Our life goes through so many changes, and eventually we get accustomed to it. For some, it’s much harder to adjust, and brings with a whole lot of anxiety and discomfort.
Before the pandemic, most people were anxious about staying at home, but after a point they got into the habit and dealt with it. Now when things are gradually getting back to normal, people are trying to step out and resume activities that they would partake in earlier. Of course, they had some initial anxiety but they got over it!
That’s not the same for some people—they just can’t get themselves to stop worrying about what’s going to happen if they step out of their houses. “It is this over thinking that is leading to paranoia. This kind of anxiety isn’t normal and that’s why it is called out to be pathological in nature,” explains Dr. Santosh Bangar, consultant psychiatrist, Global Hospital, Mumbai.
“When a person suffers from re-entry syndrome, he literally gets a cultural shock. Such people are easily recognizable, as they are worked up about everything. They’ll overdo the precautions, get paranoid if someone sneezes in front of them, thinking they might be infected as well. And of course, they just avoid going out due to this paranoia”, Dr Bangar explains.
How re-entry syndrome affects a person?
“Heading out after so long might make you over anxious about how you’re going to cope up with this new normal. People who are affected with this condition suffer from abnormal sleeping patterns, loss in appetite, and all you’ll see them doing is looking for symptoms and checking updates around it”, he said.
He adds, “People are paranoid because this is new for them and there is no cure as of now. If you look at the data, people die more due to TB in India than Covid-19. Moreover, due to this syndrome, their brain gets so overworked that they take the help of sleeping pills, alcohol, and other drugs to divert their attention.”
Here are the three ways that can help you embrace the ‘new normal’:
1. Don’t go overboard
Thinking way too much about the virus won’t make any difference. If you’re stepping out, make sure you take all the precautions and you’ll be fine. “Too much usage of sanitizers, and being fearful will make your case worse. Being nervous is fine, but you need to draw a line between being cautious and over fearful”, he said.

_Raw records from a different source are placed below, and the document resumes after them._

(** With distinct codes, the task of a code that has not sent its request
    finds the call counter of the code at zero. *)
Lemma Inv_first_attempt keys kw tries0 s i t :
  Inv keys kw tries0 s → NoDup keys →
  TASKS s !! i = Some t → pc t = AtFetch →
  attempts (stock_code t) (trace s) = 0%nat.
Proof.
  intros I Hk Hi Hp. rewrite (inv_attempts _ _ _ _ I).
  apply sum_list_with_zero. intros j x Hx. unfold asked.
  destruct (pc x) eqn:Hpx; [done|..].
  all: destruct (String.eqb_spec (stock_code x) (stock_code t)) as [Hc|]; [|done].
  all: pose proof (Inv_one_task _ _ _ _ _ _ _ _ I Hk Hx Hi Hc); simplify_eq.
  all: congruence.
Qed.

Lemma Inv_step_recorded keys kw tries0 a s s' :
  Inv keys kw tries0 s → step a s = Some s' →
  ∀ i t, TASKS s' !! i = Some t → stored t = true →
         is_Some (dfs s' !! stock_code t).
Proof.
  intros I H. destruct I. step_cases H; simpl in *; try done.
  all: intros i' t' Hl Hs.
  all: try (eauto; fail).
  all: try (destruct (inv_fresh0 _ eq_refl); exfalso; no_tasks).
  all: try (apply lookup_set_pc in Hl as [[-> ->]|[Hne Hl]]; simpl in *;
            [ try done | ]).
  all: try (rewrite lookup_insert_is_Some;
            destruct (decide (stock_code t = stock_code t')); eauto; fail).
  all: try (eauto; fail).
  all: try (apply (inv_recorded0 _ _ ltac:(eassumption)); unfold stored;
            match goal with Hp : pc _ = _ |- _ => by rewrite Hp end).
  - apply lookup_app_Some in Hl as [Hl|[_ Hl]]; [eauto|].
    apply list_lookup_singleton_Some in Hl as [_ <-]. done.
  - rewrite lookup_insert_eq. eauto.
Qed.

Lemma Inv_step_entry keys kw tries0 a s s' :
  Inv keys kw tries0 s → step a s = Some s' →
  ∀ k df, dfs s' !! k = Some df →
          ∃ i t, TASKS s' !! i = Some t ∧ stock_code t = k ∧
                 stored t = true ∧ df_of (pc t) = Some df.
Proof.
  intros I H. destruct I. step_cases H; simpl in *; try done.
  all: intros k df Hk.
  all: try (eauto; fail).
  all: try (by rewrite lookup_empty in Hk).
  all: try match type of Hk with
           | <[ _ := _ ]> _ !! _ = _ =>
               apply lookup_insert_Some in Hk as [[<- <-]|[Hne Hk]];
               [ eexists _, _; split; [ apply list_lookup_insert_eq;
                                        by eapply lookup_lt_Some | done ] | ]
           end.
  all: destruct (inv_entry0 _ _ Hk) as (j & x & Hx & Hc & Hs & Hd).
  all: try (exists j, x; split; [ by apply lookup_app_l_Some | done ]).
  all: destruct (decide (j = i)) as [->|Hji];
    [ simplify_eq; unfold stored in Hs;
      match goal with Hp : pc _ = _ |- _ => rewrite Hp in Hs, Hd end;
      first
        [ discriminate
        | eexists _, _; split;
          [ apply list_lookup_insert_eq; by eapply lookup_lt_Some
          | simpl in *; done ] ]
    | exists j, x; split; [ by rewrite list_lookup_insert_ne | done ] ].
Qed.

Lemma Inv_step_fetched keys kw tries0 a s s' :
  Inv keys kw tries0 s → step a s = Some s' →
  ∀ i t df, TASKS s' !! i = Some t → df_of (pc t) = Some df →
            ∃ tr, (fetch kw (stock_code t) tr).1 = Ok df ∧
                  (NoDup keys → attempts (stock_code t) tr = 0%nat).
Proof.
  intros I H. pose proof I as I'. destruct I'.
  step_cases H; simpl in *; try done.
  all: intros i' t' df Hl Hd.
  all: try (eauto; fail).
  all: try (apply lookup_app_Some in Hl as [Hl|[_ Hl]]; [eauto|];
            apply list_lookup_singleton_Some in Hl as [_ <-]; done).
  all: apply lookup_set_pc in Hl as [[-> ->]|[Hne Hl]]; simpl in *; [|eauto].
  all: try discriminate.
  all: try (eapply inv_fetched0; [eassumption|];
            match goal with Hp : pc _ = _ |- _ => by rewrite Hp end).
  simplify_eq. exists (trace s). split.
  - unfold fetch. by match goal with Hf : _ = (Ok _, _) |- _ => rewrite Hf end.
  - intros Hk. eapply Inv_first_attempt; eauto.
Qed.

Lemma Inv_step_failed keys kw tries0 a s s' :
  Inv keys kw tries0 s → step a s = Some s' →
  ∀ i t e, TASKS s' !! i = Some t → pc t = Died e None →
           ∃ tr, (fetch kw (stock_code t) tr).1 = Raise e ∧
                 (NoDup keys → attempts (stock_code t) tr = 0%nat).
Proof.
  intros I H. pose proof I as I'. destruct I'.
  step_cases H; simpl in *; try done.
  all: intros i' t' e' Hl Hd.
  all: try (eauto; fail).
  all: try (apply lookup_app_Some in Hl as [Hl|[_ Hl]]; [eauto|];
            apply list_lookup_singleton_Some in Hl as [_ <-]; done).
  all: apply lookup_set_pc in Hl as [[-> ->]|[Hne Hl]]; simpl in *; [|eauto].
  all: try discriminate.
  simplify_eq. exists (trace s). split.
  - unfold fetch. by match goal with Hf : _ = (Raise _, _) |- _ => rewrite Hf end.
  - intros Hk. eapply Inv_first_attempt; eauto.
Qed.

Lemma asked_sent k (l : list task) i t p :
  l !! i = Some t → pc t = AtFetch → p ≠ AtFetch →
  sum_list_with (asked k) (<[i:={| stock_code := stock_code t; pc := p |}]> l)
  = (sum_list_with (asked k) l + if String.eqb (stock_code t) k then 1 else 0)%nat.
Proof.
  intros Hl Hp Hne.
  pose proof (sum_list_with_insert (asked k) l i t
                {| stock_code := stock_code t; pc := p |} Hl) as Hsum.
  unfold asked at 2 4 in Hsum. simpl in Hsum. rewrite Hp in Hsum.
  destruct p; try done; lia.
Qed.

Lemma asked_same k (l : list task) i t p :
  l !! i = Some t → pc t ≠ AtFetch → p ≠ AtFetch →
  sum_list_with (asked k) (<[i:={| stock_code := stock_code t; pc := p |}]> l)
  = sum_list_with (asked k) l.
Proof.
  intros Hl Hp Hne.
  pose proof (sum_list_with_insert (asked k) l i t
                {| stock_code := stock_code t; pc := p |} Hl) as Hsum.
  unfold asked at 2 4 in Hsum. simpl in Hsum.
  destruct (pc t); try done; destruct p; try done; lia.
Qed.

Lemma Inv_step_attempts keys kw tries0 a s s' :
  Inv keys kw tries0 s → step a s = Some s' →
  ∀ k, attempts k (trace s') = sum_list_with (asked k) (TASKS s').
Proof.
  intros I H. destruct I.
  step_cases H; simpl in *; try done.
  all: intros k.
  all: try (eauto; fail).
  all: try (rewrite attempts_app, inv_attempts0; unfold attempts; simpl; lia).
  all: try (rewrite sum_list_with_app, <- inv_attempts0; simpl; unfold asked; simpl; lia).
  all: try (rewrite asked_same by (done || congruence); eauto; fail).
  all: rewrite asked_sent by done.
  all: match goal with
       | Hf : get_quote_history_single (stock_code ?t) _ _ _ _ (trace ?s) = (_, ?l)
         |- _ =>
           replace l with (fetch (args s) (stock_code t) (trace s)).2
             by (unfold fetch; by rewrite Hf);
           rewrite attempts_fetch
       end.
  all: by rewrite inv_attempts0.
Qed.

Lemma Inv_step keys kw tries0 a s s' :
  Inv keys kw tries0 s → step a s = Some s' → Inv keys kw tries0 s'.
Proof.
  intros I H.
  destruct (Inv_step_control _ _ _ _ _ _ I H) as (? & ? & ? & ? & ? & ? & ? & ?).
  constructor; try done.
  - by eapply Inv_step_recorded.
  - by eapply Inv_step_entry.
  - by eapply Inv_step_fetched.
  - by eapply Inv_step_failed.
  - by eapply Inv_step_attempts.
Qed.

Lemma exec_app sched1 sched2 s :
  exec (sched1 ++ sched2) s =
  match exec sched1 s with Some s' => exec sched2 s' | None => None end.
Proof.
  revert s. induction sched1 as [|a sched1 IH]; intros s; simpl; [done|].
  destruct (step a s); [apply IH | done].
Qed.

Lemma Inv_exec keys kw tries0 sched s s' :
  Inv keys kw tries0 s → exec sched s = Some s' → Inv keys kw tries0 s'.
Proof.
  revert s. induction sched as [|a sched IH]; intros s I H; simplify_eq/=; [done|].
  destruct (step a s) as [s1|] eqn:Hs; [|done].
  eapply IH; [|exact H]. by eapply Inv_step.
Qed.

(** Every run of [get_quote_history_multi] stays within the invariant. *)
Lemma Inv_run keys kw tries0 sched s :
  exec sched (get_quote_history_multi keys kw tries0) = Some s →
  Inv keys kw tries0 s.
Proof. apply Inv_exec, Inv_init. Qed.

(** ** Runs end *)

Lemma step_alive a s s' :
  is_interrupt a = false → step a s = Some s' → killed s' = false.
Proof. intros Ha H. step_cases H; simpl in *; done. Qed.

Lemma step_killed a s : killed s = true → step a s = None.
Proof. intros H. unfold step. by rewrite H. Qed.

Lemma task_work_set_pc (l : list task) i t p :
  l !! i = Some t →
  (sum_list_with task_work (<[i:={| stock_code := stock_code t; pc := p |}]> l)
   + task_work t
   = sum_list_with task_work l
     + task_work {| stock_code := stock_code t; pc := p |})%nat.
Proof. apply sum_list_with_insert. Qed.

(** Every step but SIGINT uses up work. *)
Lemma step_work a s s' :
  is_interrupt a = false → step a s = Some s' → (work s' < work s)%nat.
Proof.
  intros Ha H. step_cases H; unfold work; simpl in *; try done.
  all: repeat match goal with Hm : main _ = _ |- _ => rewrite Hm; clear Hm end.
  all: simpl.
  all: try lia.
  all: try (rewrite sum_list_with_app; simpl; unfold task_work; simpl; lia).
  all: try match goal with
       | Hl : TASKS ?s !! ?i = Some ?t
         |- context [<[?i:={| stock_code := stock_code ?t; pc := ?p |}]> _] =>
           pose proof (task_work_set_pc _ i t p Hl) as Hsum;
           unfold task_work at 2 4 in Hsum; simpl in Hsum;
           match goal with Hp : pc t = _ |- _ => rewrite Hp in Hsum end; lia
       end.
  destruct stock_codes; simplify_eq/=; lia.
Qed.

Lemma exec_length sched s s' :
  uncancelled sched → exec sched s = Some s' →
  (length sched + work s' ≤ work s)%nat.
Proof.
  revert s. induction sched as [|a sched IH]; intros s Hu H; simplify_eq/=; [lia|].
  destruct (step a s) as [s1|] eqn:Hs; [|done].
  apply andb_true_iff in Hu as [Ha Hu]. apply negb_true_iff in Ha.
  specialize (IH _ Hu H). pose proof (step_work _ _ _ Ha Hs). lia.
Qed.

Lemma exec_alive sched s s' :
  uncancelled sched → exec sched s = Some s' → killed s = false →
  killed s' = false.
Proof.
  revert s. induction sched as [|a sched IH]; intros s Hu H Hk; simplify_eq/=; [done|].
  destruct (step a s) as [s1|] eqn:Hs; [|done].
  apply andb_true_iff in Hu as [Ha Hu]. apply negb_true_iff in Ha.
  eapply IH; eauto using step_alive.
Qed.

2. Stay away from negative news
“Covid-19 is a pandemic and of course you’ll hear about it a lot. Now you have to decipher what news to believe, and what to scrap. Also, blindly following every Whatsapp message or social media updates isn’t required, since you don’t know how true it is. Such things will only create hysteria and nothing else”, he explains.
3. Practice a relaxing technique
Suit yourself. If you find yoga makes you calm, go for it. Else, you can read a book, listen to music, or indulge in your favourite hobby to distract your mind from the information overload. Avoid negative thoughts and do not procrastinate, because it will just develop more fear and make it harder for you to embrace the new normal.
This too, shall pass, so don’t get so paranoid and be fearful at all times! Just ensure you take all the precautions, and slowly and steadily get ready to face the ‘post-Covid’ world!